Nimmt man „The Shallows“ so wie man ihn sieht, ist es eher ein mittelmäßiger Film. Ein klassisches Survival-Kammerspiel Mensch gegen Natur, das sich teilweise etwas zu sehr zieht. Ebenfalls ist die Darstellung des Hais in vielerlei Hinsicht zu extrem und unrealistisch, denn auch wenn Haie recht aggressiv sein können, sie zerbeißen nicht das Metall einer Boje, nur um an ihre Nahrung zu kommen. Das Klischee des Hais als unbarmherzigen, unaufhaltsamen Räubers ist maßlos übertrieben.

Gewollt oder ungewollt bietet der Film jedoch in seiner Interpretation eine Dekonstruktion der Social-Media-Welt – allem voran der Bilder-App „Instagram“ – die mit ihren Urlaubsbildern und Traumkörpern eine heile und gar perfekte Welt vorgaukeln wollen, während im Hintergrund ein Marketingapparat mit Productplacements im Bereich Mode, Fitness und Ideologien das große Geld macht.
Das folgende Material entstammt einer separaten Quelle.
(* ===== verification/Pipe.v ===== *)
(** * pipe.c: pipes

    The struct pipe in the page at address [p] is [pipes p]; its lock is
    [LPipe p] and its two sleep channels are [ChNread p] and [ChNwrite p].
    pipewrite() and piperead() are split at their calls of sleep(): the loops
    [pipewrite_loop] and [piperead_loop] are what runs when the process enters
    the loop, for the first time or after it has slept. pipealloc(), which
    makes two files, is in the file for file.c. *)
From S2P Require Import Prelude.
From S2P Require Import Kernel.
From S2P Require Import Spinlock.
From S2P Require Import Memory.
From S2P Require Import Kalloc.
From S2P Require Import Sched.
From S2P Require Import SchedProps.
From S2P Require Import Sleeplock.

Definition PIPESIZE : Z := 512.

Definition pipe_get (p : Z) : K pipe := get (λ k, k.(pipes) p).
Definition pipe_upd (p : Z) (f : pipe → pipe) : K unit :=
  modify (λ k, set_pipes (<[p := f (k.(pipes) p)]> k.(pipes)) k).

(** p->data[p->nwrite++ % PIPESIZE] = c and c = p->data[p->nread++ % PIPESIZE]. *)
Definition push_byte (c : Z) (x : pipe) : pipe :=
  set_nwrite (u32 (x.(nwrite) + 1))
    (set_p_data (<[Z.to_nat (x.(nwrite) `mod` PIPESIZE) := c]> x.(p_data)) x).
Definition next_byte (x : pipe) : Z := nth (Z.to_nat (x.(nread) `mod` PIPESIZE)) x.(p_data) 0.
Definition pop_byte (x : pipe) : pipe := set_nread (u32 (x.(nread) + 1)) x.

(** myproc()->killed *)
Definition am_killed : K bool :=
  i ← curproc;
  x ← proc_get i;
  mret (truth x.(killed)).

Definition pipeclose (p writable : Z) : K unit :=
  acquire (LPipe p);;
  (if truth writable then
     pipe_upd p (set_writeopen 0);;
     wakeup (ChNread p)
   else
     pipe_upd p (set_readopen 0);;
     wakeup (ChNwrite p));;
  x ← pipe_get p;
  if (x.(readopen) =? 0) && (x.(writeopen) =? 0) then
    release (LPipe p);;
    kfree p
  else release (LPipe p).

(** One test of the loops of pipewrite(): a byte stored, or the wait for room. *)
Definition pipewrite_turn (p addr n i : Z) : K (Z + Z) :=
  if negb (i <? n) then
    wakeup (ChNread p);;
    release (LPipe p);;
    mret (inr n)
  else
  x ← pipe_get p;
  if x.(nwrite) =? u32 (x.(nread) + PIPESIZE) then
    stop ← (if x.(readopen) =? 0 then mret true else am_killed);
    if (stop : bool) then
      release (LPipe p);;
      mret (inr (-1))
    else
      wakeup (ChNread p);;
      sleep (ChNwrite p) (LPipe p);;
      mret (inl i)
  else
    c ← ldb (u32 (addr + i));
    pipe_upd p (push_byte c);;
    mret (inl (i + 1)).
(* ===== verification/Proc.v ===== *)
(** * proc.c: the life of a process

    allocproc(), userinit(), growproc(), fork(), exit(), wait() and forkret().
    The clock that allocproc() polls is a device: [fuel] bounds the polls. The
    trap frame and the saved context of a process are fields of [proc]; of the
    rest of its kernel stack nothing is kept. *)
From S2P Require Import Prelude.
From S2P Require Import Kernel.
From S2P Require Import Spinlock.
From S2P Require Import Memory.
From S2P Require Import Libstr.
From S2P Require Import Cprintf.
From S2P Require Import Kalloc.
From S2P Require Import Sched.
From S2P Require Import Vm.
From S2P Require Import Log.
From S2P Require Import Inode.
From S2P Require Import Fs.
From S2P Require Import File.

Definition pinit : K unit := initlock LPtable "ptable".

(** The scan of allocproc() for an UNUSED slot. *)
Definition find_unused : K (option nat) :=
  for_range NPROC 0 (λ i,
    p ← proc_get i;
    mret (if bool_decide (p.(state) = UNUSED) then Some i else None)).

Definition allocproc (fuel : nat) : K (option nat) :=
  acquire LPtable;;
  f ← find_unused;
  match f with
  | None => release LPtable;; mret None
  | Some p =>
      proc_upd p (set_state EMBRYO);;
      n ← get (λ k, k.(pt).(nextpid));
      proc_upd p (set_pid n);;
      modify (λ k, set_pt (set_nextpid (s32 (n + 1)) k.(pt)) k);;
      r ← cmostimess fuel;
      proc_upd p (set_prio (r.(second) `mod` 10 + 1));;
      release LPtable;;
      ks ← kalloc;
      proc_upd p (set_kstack ks);;
      if ks =? 0 then
        proc_upd p (set_state UNUSED);;
        mret None
      else
        proc_upd p (set_context CtxForkret);;
        mret (Some p)
  end.

(** safestrcpy() into an array of the process: [i] characters are copied,
    [fetch i] is t[i]. *)
Fixpoint safestrcpy_into (n : nat) (fetch : Z → K Z) (i : nat) (s : list Z) : K (list Z) :=
  match n with
  | O => mret s
  | S O => mret (<[i := 0]> s)
  | S n' =>
      c ← fetch (Z.of_nat i);
      if c =? 0 then mret (<[S i := 0]> (<[i := 0]> s))
      else safestrcpy_into n' fetch (S i) (<[i := c]> s)
  end.

Definition NAMELEN : nat := 16.  (* sizeof(p->name) *)

Definition zero_tf : trapframe :=
  mk_trapframe 0 0 0 0 0 0 0 0 0 0 0 0 0 0 0 0 0 0 0.

(** The trap frame of the first process. *)
Definition init_tf : trapframe :=
  let cs := Z.lor (Z.shiftl SEG_UCODE 3) DPL_USER in
  let ds := Z.lor (Z.shiftl SEG_UDATA 3) DPL_USER in
  set_tf_eip 0 (set_tf_esp PGSIZE (set_tf_eflags FL_IF
    (set_tf_ss ds (set_tf_es ds (set_tf_ds ds (set_tf_cs cs zero_tf)))))).

(** [initcode] and [initsize] are _binary_initcode_start and _size; [root] is
    the address of the string constant "/". *)
Definition userinit (fuel : nat) (initcode initsize root : Z) : K unit :=
  p ← allocproc fuel;
  modify (λ k, set_pt (set_initproc p k.(pt)) k);;
  match p with
  | None => fail (CpuFault "null process")
  | Some p =>
      pd ← setupkvm;
      proc_upd p (set_pgdir pd);;
      if pd =? 0 then panic "userinit: out of memory?" else
      inituvm pd initcode initsize;;
      proc_upd p (set_sz PGSIZE);;
      proc_upd p (set_tf init_tf);;
      x ← proc_get p;
      nm ← safestrcpy_into NAMELEN (byte_at (codes "initcode" ++ [0])) 0 x.(name);
      proc_upd p (set_name nm);;
      c ← namei root;
      proc_upd p (set_cwd c);;
      acquire LPtable;;
      proc_upd p (set_state RUNNABLE);;
      release LPtable
  end.

Definition growproc (n : Z) : K Z :=
  p ← curproc;
  x ← proc_get p;
  sz_ ← (if 0 <? n then
           s ← allocuvm x.(pgdir) x.(sz) (u32 (x.(sz) + n));
           mret (if s =? 0 then None else Some s)
         else if n <? 0 then
           s ← deallocuvm x.(pgdir) x.(sz) (u32 (x.(sz) + n));
           mret (if s =? 0 then None else Some s)
         else mret (Some x.(sz)));
  match sz_ with
  | None => mret (-1)
  | Some s =>
      proc_upd p (set_sz s);;
      switchuvm (Some p);;
      mret 0
  end.

(** curproc->ofile[fd] *)
Definition ofile_get (p fd : nat) : K (option nat) :=
  x ← proc_get p;
  match x.(ofile) !! fd with
  | Some v => mret v
  | None => fail (CpuFault "ofile")
  end.
Definition ofile_set (p fd : nat) (v : option nat) : K unit :=
  ofile_get p fd;;
  proc_upd p (λ x, set_ofile (<[fd := v]> x.(ofile)) x).

Definition fork (fuel : nat) : K Z :=
  p ← curproc;
  np ← allocproc fuel;
  match np with
  | None => mret (-1)
  | Some np =>
      x ← proc_get p;
      pd ← copyuvm x.(pgdir) x.(sz);
      proc_upd np (set_pgdir pd);;
      if pd =? 0 then
        y ← proc_get np;
        kfree y.(kstack);;
        proc_upd np (set_kstack 0);;
        proc_upd np (set_state UNUSED);;
        mret (-1)
      else
      proc_upd np (set_sz x.(sz));;
      proc_upd np (set_parent (Some p));;
      proc_upd np (set_tf (set_tf_eax 0 x.(tf)));;
      for_acc NOFILE 0 (λ i _,
        o ← ofile_get p i;
        match o with
        | Some f => f' ← filedup f; ofile_set np i (Some f')
        | None => mret tt
        end) tt;;
      x ← proc_get p;
      c ← idup x.(cwd);
      proc_upd np (set_cwd (Some c));;
      y ← proc_get np;
      nm ← safestrcpy_into NAMELEN (byte_at x.(name)) 0 y.(name);
      proc_upd np (set_name nm);;
      y ← proc_get np;
      let pid_ := y.(pid) in
      acquire LPtable;;
      proc_upd np (set_state RUNNABLE);;
      release LPtable;;
      mret pid_
  end.

(** The loop of exit() over the descriptors. *)
Definition close_files (p : nat) : K unit :=
  for_acc NOFILE 0 (λ fd _,
    o ← ofile_get p fd;
    match o with
    | Some f => fileclose f;; ofile_set p fd None
    | None => mret tt
    end) tt.

(** The loop of exit() that passes the children of [p] to init. *)
Definition reparent (p : nat) (init : option nat) : K unit :=
  for_acc NPROC 0 (λ i _,
    x ← proc_get i;
    when (bool_decide (x.(parent) = Some p)) (
      proc_upd i (set_parent init);;
      x ← proc_get i;
      when (bool_decide (x.(state) = ZOMBIE)) (wakeup1 (chan_of_proc init)))) tt.

Definition exit : K unit :=
  p ← curproc;
  init ← get (λ k, k.(pt).(initproc));
  if bool_decide (Some p = init) then panic "init exiting" else
  close_files p;;
  begin_op;;
  x ← proc_get p;
  iput x.(cwd);;
  end_op;;
  proc_upd p (set_cwd None);;
  acquire LPtable;;
  x ← proc_get p;
  wakeup1 (chan_of_proc x.(parent));;
  reparent p init;;
  proc_upd p (set_state ZOMBIE);;
  sched CtxExit;;
  panic "zombie exit".

(** What wait() does with a zombie child [i]. *)
Definition reap (i : nat) : K Z :=
  x ← proc_get i;
  let pid_ := x.(pid) in
  kfree x.(kstack);;
  proc_upd i (set_kstack 0);;
  freevm x.(pgdir);;
  proc_upd i (set_pid 0);;
  proc_upd i (set_parent None);;
  proc_upd i (λ x, set_name (<[0%nat := 0]> x.(name)) x);;
  proc_upd i (set_killed 0);;
  proc_upd i (set_state UNUSED);;
  proc_upd i (set_prio 0);;
  release LPtable;;
  mret pid_.

(** The scan of wait(): the pid of a child reaped, or whether there are children. *)
Fixpoint wait_scan (n i p : nat) (havekids : bool) : K (Z + bool) :=
  match n with
  | O => mret (inr havekids)
  | S n' =>
      x ← proc_get i;
      if negb (bool_decide (x.(parent) = Some p)) then wait_scan n' (S i) p havekids else
      if bool_decide (x.(state) = ZOMBIE) then pid_ ← reap i; mret (inl pid_)
      else wait_scan n' (S i) p true
  end.

(** One turn of the loop of wait(), entered again when the process has slept. *)
Definition wait_turn (p : nat) (_ : unit) : K (unit + Z) :=
  r ← wait_scan NPROC 0 p false;
  match r with
  | inl pid_ => mret (inr pid_)
  | inr havekids =>
      x ← proc_get p;
      if negb havekids || truth x.(killed) then
        release LPtable;;
        mret (inr (-1))
      else
        sleep (ChProc p) LPtable;;
        mret (inl tt)
  end.

Definition wait : K Z :=
  p ← curproc;
  acquire LPtable;;
  while32 (wait_turn p) tt.

Definition forkret : K unit :=
  release LPtable;;
  f ← get (λ k, k.(pt).(first));
  when f (
    modify (λ k, set_pt (set_first false k.(pt)) k);;
    iinit ROOTDEV;;
    initlog ROOTDEV).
Wenn schon gegen einige Social-Media-Betreiber*innen geklagt wird, weil die Flut an Influencer*innen ganze Ortschaften unbewohnbar macht und junge Menschen durch unerreichbare Schönheitsideale in die Depression gestürzt werden, ist jeder kritische Blick auf diese Firmen angebracht.

The Shallows. Regisseur: Jaume Collet-Serra. Drehbuch: Anthony Jaswinski. u.a. Mit: Blake Livley, Óscar Jaenada u.a. Columbia Pictures. 2016.